My aim in this article is to explore ways in which American thought influenced and transformed European understandings of nature. The framework of such an attempt is a transatlantic history of ideas. I focus on two examples, in which I turn to texts by Friedrich Nietzsche and Rudolf Otto. My argument consists of four parts.

I. Nietzsche’s Schopenhauer and Emerson’s Concept of Nature

From as early as the end of the nineteenth century, Nietzsche has been read as a critic of naturalism and his philosophy of art as a defense of radical subjectivity.1 While the diagnosis of a philosophy of radical subjectivity is appropriate, the purported opposition to naturalism is a fallacy. Because Nietzsche only expresses himself in aphoristic or essayistic forms, however, it is not an easy task to connect the traces of his (at least temporary) position. For this task, his third Untimely Meditation, “Schopenhauer as Educator,” published in 1876, proves particularly illuminative.2

At first glance, this eulogy for Arthur Schopenhauer seems to have little to do with the topic of nature and religion. Indeed, Nietzsche’s early reception of Schopenhauer—whose philosophy had been nearly forgotten in the political, economic, and scientific success of Germany at the time—contains his polemic critique of the culture of his time as an age of anonymous mass society that destroys every individual lifestyle. He recommends Schopenhauer as “teacher and taskmaster” against this “inhuman chapter of history;”3 against the “lazy” and the “generation dominated by public opinion” in order to relearn the question of how to live.4 [End Page 65]

In the midst of overwhelming industrialization, Schopenhauer exhorts that humans are not “factory products.”5 Instead they need the courage “to live according to their own laws and standards.”6 He reminds us that “we are responsible to ourselves for our own existence.”7 But all of these challenges issued in Nietzsche’s rehabilitation of Schopenhauer are spoken as through a mask, for Nietzsche finds the path to Schopenhauer himself only by a detour, namely through his formative reading of Emerson.

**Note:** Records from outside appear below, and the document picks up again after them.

(** * The JerryScript heap allocator (jerry-core/jmem/jmem-heap.c)

    A shallow embedding of the fixed-capacity heap of JerryScript: the
    in-band free list, the fast and the first-fit allocation paths, the
    coalescing deallocator, the reclamation ("try to give memory back")
    protocol, the stored-size wrappers and the compressed pointers,
    followed by the properties the specification states about them.

    Pointers are addresses in [Z].  Memory is an array of 4-byte cells
    addressed by their first byte; every field the allocator touches is a
    [uint32_t] at a 4-byte aligned address.  Unsigned machine arithmetic is
    written with its wrap-around.

    The statistics kept under [JMEM_STATS] and the search, hexadecimal
    and case helpers of jerry-core/lit/lit-char-helpers.c are embedded
    after the allocator, with properties of their own. *)

From Stdlib Require Import ZArith List Lia Bool.
Import ListNotations.
Open Scope Z_scope.

Ltac Zify.zify_post_hook ::= Z.div_mod_to_equations.

(** ** Machine integers and memory *)

(** Conversion to [uint32_t]. *)
Definition to_uint32 (x : Z) : Z := x mod 2 ^ 32.

Definition mem := Z -> Z.

(** A store to a [uint32_t] field converts the value to 32 bits. *)
Definition store (m : mem) (a v : Z) : mem :=
  fun x => if x =? a then to_uint32 v else m x.

(** [jmem_heap_free_t]: [next_offset] at byte 0, [size] at byte 4. *)
Definition sizeof_jmem_heap_free_t : Z := 8.

Definition get_next_offset (m : mem) (p : Z) : Z := m p.

Definition get_size (m : mem) (p : Z) : Z := m (p + 4).

Definition set_next_offset (m : mem) (p v : Z) : mem := store m p v.

Definition set_size (m : mem) (p v : Z) : mem := store m (p + 4) v.

(** [jmem_heap_get_region_end] *)
Definition jmem_heap_get_region_end (m : mem) (curr_p : Z) : Z :=
  curr_p + get_size m curr_p.
Definition a_config (project : option string) : DynamicConfig :=
  Build_DynamicConfig "https://gitlab.example/api/v4" "glpat" project
                      LitFalse LitFalse LitFalse LitFalse.

Definition a_session (sessionId : string) (used : Z) : string * SessionConfig :=
  (sessionId, Build_SessionConfig sessionId (a_config (Some "42")) 0 used).

(** A registry of capacity five that holds five sessions. *)
Definition five : Manager :=
  Build_Manager
    [a_session "s0" 50; a_session "s1" 20; a_session "s2" 40;
     a_session "s3" 10; a_session "s4" 30]
    5 3600000.

(** A registry of capacity twenty that holds twenty sessions. *)
Definition twenty : Manager :=
  Build_Manager
    [a_session "a0" 500; a_session "a1" 200; a_session "a2" 400;
     a_session "a3" 100; a_session "a4" 300; a_session "a5" 550;
     a_session "a6" 250; a_session "a7" 450; a_session "a8" 150;
     a_session "a9" 350; a_session "b0" 510; a_session "b1" 210;
     a_session "b2" 410; a_session "b3" 110; a_session "b4" 310;
     a_session "b5" 560; a_session "b6" 260; a_session "b7" 460;
     a_session "b8" 160; a_session "b9" 360]
    20 3600000.

(** A new registry with the default limits. *)
Definition fresh : Manager := new_manager 1000 60.

Import Client.

(** An environment without proxy. *)
Definition env : Env :=
  Build_Env None None (fun _ => Some "https:") isUrl isUrl.

(** An environment whose proxy variable holds no URL, which the agent
    constructors refuse. *)
Definition env_bad_proxy : Env :=
  Build_Env (Some "not a url") None (fun _ => Some "https:") isUrl isUrl.

(** An environment with both proxy variables set. *)
Definition env_proxies : Env :=
  Build_Env (Some "http://proxy.example:3128") (Some "http://other.example:8080")
            (fun _ => Some "https:") isUrl isUrl.

(** Two records of the session [s0]: the second was recreated with another
    default project and a later time. *)
Definition first_record : SessionConfig :=
  Build_SessionConfig "s0" (a_config (Some "42")) 0 50.

Definition second_record : SessionConfig :=
  Build_SessionConfig "s0" (a_config (Some "7")) 60 60.

Definition other_record : SessionConfig :=
  Build_SessionConfig "s1" (a_config None) 10 20.

(** A client of the first record. *)
Definition a_client : SessionAwareGitLabClient := new_client env 0 first_record.

(** The same client had the configured URL ended in a slash. *)
Definition a_client_slash : SessionAwareGitLabClient :=
  new_client env 0
    (Build_SessionConfig "s0"
       (Build_DynamicConfig "https://gitlab.example/api/v4/" "glpat" (Some "42")
                            LitFalse LitFalse LitFalse LitFalse)
       0 50).

(** Headers a caller passes: another content type and a header of its own. *)
Definition caller_headers : JsMap.t string :=
  [("Content-Type", "text/plain"); ("X-Trace", "1")].

End Run.

(* ================================================================== *)
(** * Lists *)
(* ================================================================== *)

Module ListFacts.

Lemma map_injective_on {A B : Type} (g : A -> B) (l : list A) x y :
  NoDup (map g l) -> In x l -> In y l -> g x = g y -> x = y.
Proof.
  induction l as [|a l IH]; simpl; [tauto|].
  intros Hnd Hx Hy Hg. inversion Hnd as [|? ? Hnotin Hnd']; subst.
  destruct Hx as [<-|Hx], Hy as [<-|Hy]; auto.
  - exfalso. apply Hnotin. rewrite Hg. now apply in_map.
  - exfalso. apply Hnotin. rewrite <- Hg. now apply in_map.
Qed.


Lemma filter_none {A : Type} (f : A -> bool) (l : list A) :
  (forall a, In a l -> f a = false) -> filter f l = [].
Proof.
  intros H. rewrite (filter_ext_in f (fun _ => false) l H). apply filter_false.
Qed.

Lemma filter_all {A : Type} (f : A -> bool) (l : list A) :
  (forall a, In a l -> f a = true) -> filter f l = l.
Proof.
  intros H. rewrite (filter_ext_in f (fun _ => true) l H). apply filter_true.
Qed.

Lemma NoDup_app_disjoint {A : Type} (l1 l2 : list A) a :
  NoDup (l1 ++ l2) -> In a l1 -> ~ In a l2.
Proof.
  induction l1 as [|x l1 IH]; simpl; [tauto|].
  intros Hnd [<-|Hin] Hin2.
  - inversion Hnd as [|? ? Hnotin _]; subst. apply Hnotin.
    apply in_or_app. now right.
  - inversion Hnd; subst. now apply IH.
Qed.



Lemma filter_perm {A : Type} (p : A -> bool) (l l' : list A) :
  Permutation l l' -> Permutation (filter p l) (filter p l').
Proof.
  induction 1 as [|x l l' Hp IH|x y l|l l' l'' H1 IH1 H2 IH2]; simpl.
  - constructor.
  - destruct (p x); [now constructor|exact IH].
  - destruct (p x), (p y); try reflexivity. apply perm_swap.
  - now transitivity (filter p l').
Qed.

End ListFacts.

(* ================================================================== *)
(** * Facts about [JsMap] *)
(* ================================================================== *)

Module JsMapFacts.
Import JsMap ListFacts.

Section Facts.
Context {V : Type}.
Implicit Types (m : JsMap.t V) (k : string) (v : V).

Lemma get_set_same m k v : get (set m k v) k = Some v.
Proof.
  induction m as [|[k' v'] m IH]; simpl.
  - now rewrite String.eqb_refl.
  - destruct (String.eqb k' k) eqn:E; simpl.
    + now rewrite String.eqb_refl.
    + now rewrite E.
Qed.

Lemma get_set_other m k k' v : k <> k' -> get (set m k v) k' = get m k'.
Proof.
  intros Hne. induction m as [|[k0 v0] m IH]; simpl.
  - apply String.eqb_neq in Hne. now rewrite Hne.
  - destruct (String.eqb k0 k) eqn:E; simpl.
    + apply String.eqb_eq in E. subst k0.
      apply String.eqb_neq in Hne. now rewrite Hne.
    + now rewrite IH.
Qed.

Lemma get_delete_same m k : get (delete m k) k = None.
Proof.
  induction m as [|[k' v'] m IH]; simpl; [reflexivity|].
  destruct (String.eqb k' k) eqn:E; simpl; [exact IH|].
  now rewrite E.
Qed.

Lemma get_delete_other m k k' : k <> k' -> get (delete m k) k' = get m k'.
Proof.
  intros Hne. induction m as [|[k0 v0] m IH]; simpl; [reflexivity|].
  destruct (String.eqb k0 k) eqn:E; simpl.
  - apply String.eqb_eq in E. subst k0.
    apply String.eqb_neq in Hne. now rewrite Hne.
  - now rewrite IH.
Qed.

Lemma get_Some_In m k v : get m k = Some v -> In (k, v) m.
Proof.
  induction m as [|[k' v'] m IH]; simpl; [discriminate|].
  destruct (String.eqb k' k) eqn:E.
  - apply String.eqb_eq in E. intros [= ->]. subst. now left.
  - intros H. right. now apply IH.
Qed.

Lemma get_None_iff m k : get m k = None <-> ~ In k (keys m).
Proof.
  induction m as [|[k' v'] m IH]; simpl.
  - tauto.
  - destruct (String.eqb k' k) eqn:E.
    + apply String.eqb_eq in E. split; [discriminate|]. intros H. exfalso. auto.
    + apply String.eqb_neq in E. rewrite IH. tauto.
Qed.

Lemma has_true_iff m k : has m k = true <-> In k (keys m).
Proof.
  unfold has. destruct (get m k) eqn:E.
  - split; [intros _|reflexivity].
    apply get_Some_In in E. apply (in_map fst) in E. exact E.
  - split; [discriminate|]. intros H. now apply get_None_iff in E.
Qed.

Lemma has_false_iff m k : has m k = false <-> ~ In k (keys m).
Proof.
  rewrite <- has_true_iff. destruct (has m k); split; congruence.
Qed.

Lemma get_In m k v : wf m -> In (k, v) m -> get m k = Some v.
Proof.
  unfold wf. induction m as [|[k' v'] m IH]; simpl; [tauto|].
  intros Hnd [Heq|Hin].
  - injection Heq as -> ->. now rewrite String.eqb_refl.
  - inversion Hnd as [|? ? Hnotin Hnd']; subst.
    destruct (String.eqb k' k) eqn:E.
    + apply String.eqb_eq in E. subst k'. exfalso. apply Hnotin.
      apply (in_map fst) in Hin. exact Hin.
    + now apply IH.
Qed.

Lemma set_new m k v : get m k = None -> set m k v = m ++ [(k, v)].
Proof.
  induction m as [|[k' v'] m IH]; simpl; [reflexivity|].
  destruct (String.eqb k' k); [discriminate|].
  intros H. now rewrite IH.
Qed.

Lemma keys_set_present m k v : In k (keys m) -> keys (set m k v) = keys m.
Proof.
  induction m as [|[k' v'] m IH]; simpl; [tauto|].
  destruct (String.eqb k' k) eqn:E; simpl.
  - apply String.eqb_eq in E. now subst.
  - apply String.eqb_neq in E. intros [H|H]; [contradiction|]. now rewrite IH.
Qed.

Lemma wf_empty : wf (@empty V).
Proof. constructor. Qed.

Lemma wf_set m k v : wf m -> wf (set m k v).
Proof.
  unfold wf. intros Hwf. destruct (has m k) eqn:E.
  - apply has_true_iff in E. now rewrite keys_set_present.
  - pose proof E as E'. apply has_false_iff in E.
    rewrite set_new by now apply get_None_iff.
    unfold keys. rewrite map_app. simpl.
    apply NoDup_app; [exact Hwf|repeat constructor; simpl; tauto|].
    intros x Hx [Hk|[]]. subst. auto.
Qed.

Lemma wf_filter m (p : string * V -> bool) : wf m -> wf (filter p m).
Proof.
  unfold wf, keys. induction m as [|e m IH]; simpl; [auto|].
  intros Hnd. inversion Hnd as [|? ? Hnotin Hnd']; subst.
  destruct (p e); simpl; [|auto].
  constructor; [|auto].
  intros Hin. apply Hnotin. apply in_map_iff in Hin as [e' [He Hin]].
  apply filter_In in Hin as [Hin _]. rewrite <- He. now apply in_map.
Qed.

It is not only the familiar diction and the related topoi that serve as reminders of Emerson’s essays “Self-Reliance” or “Nature,” which Nietzsche had read intensively.8 Even the framework of a pedagogical reflection on the model of an educator, which Nietzsche adopts for his Schopenhauer essay, finds its parallel in Emerson’s famous speech “The American Scholar.”9 The traces of such connections are not a matter of mere speculation. Nietzsche’s intensive Emerson reception has been reconstructed by his annotated copy of Emerson’s essays, and perhaps more importantly, Nietzsche both opens and closes his text on Schopenhauer programmatically with direct references to Emerson.

With the opening quotation, Nietzsche again invites the reader to go “on the single path along which no one can go but you,” but he remains silent about the name of the author he cites and instead asks cryptically: “Who was it who said: ‘a man never rises higher than when he does not know whither his path can still lead him?’”10 As you might know, the expression is to be found at the end of Emerson’s essay “Circles.”11

At the conclusion of his eighty page essay on Schopenhauer, Nietzsche then returns to Emerson, and this time mentions him by name. He decries the decay and the disenchantment of the philosophical life in his age. Instead of [End Page 66] providing a “source of the heroic,” it has degenerated into mere “lecture-hall wisdom” and “lecture-hall cautiousness.”12 Why is “philosophy presently so ill-respected,” he inquires and does not hesitate with an answer: it is the “university philosophy,” which has forgotten “dangerous thinking.” Nietzsche’s essay aims at carrying this philosophy to its grave and sealing it with the epitaph “it disturbed nobody.”13

It should be noticed, that Nietzsche no longer invokes Schopenhauer for his programmatic exhortation against the academization of philosophy, but rather “an American:” “Let an American tell them what a great thinker who arrives on this earth signifies as a new centre of tremendous forces. ‘Beware,’ says...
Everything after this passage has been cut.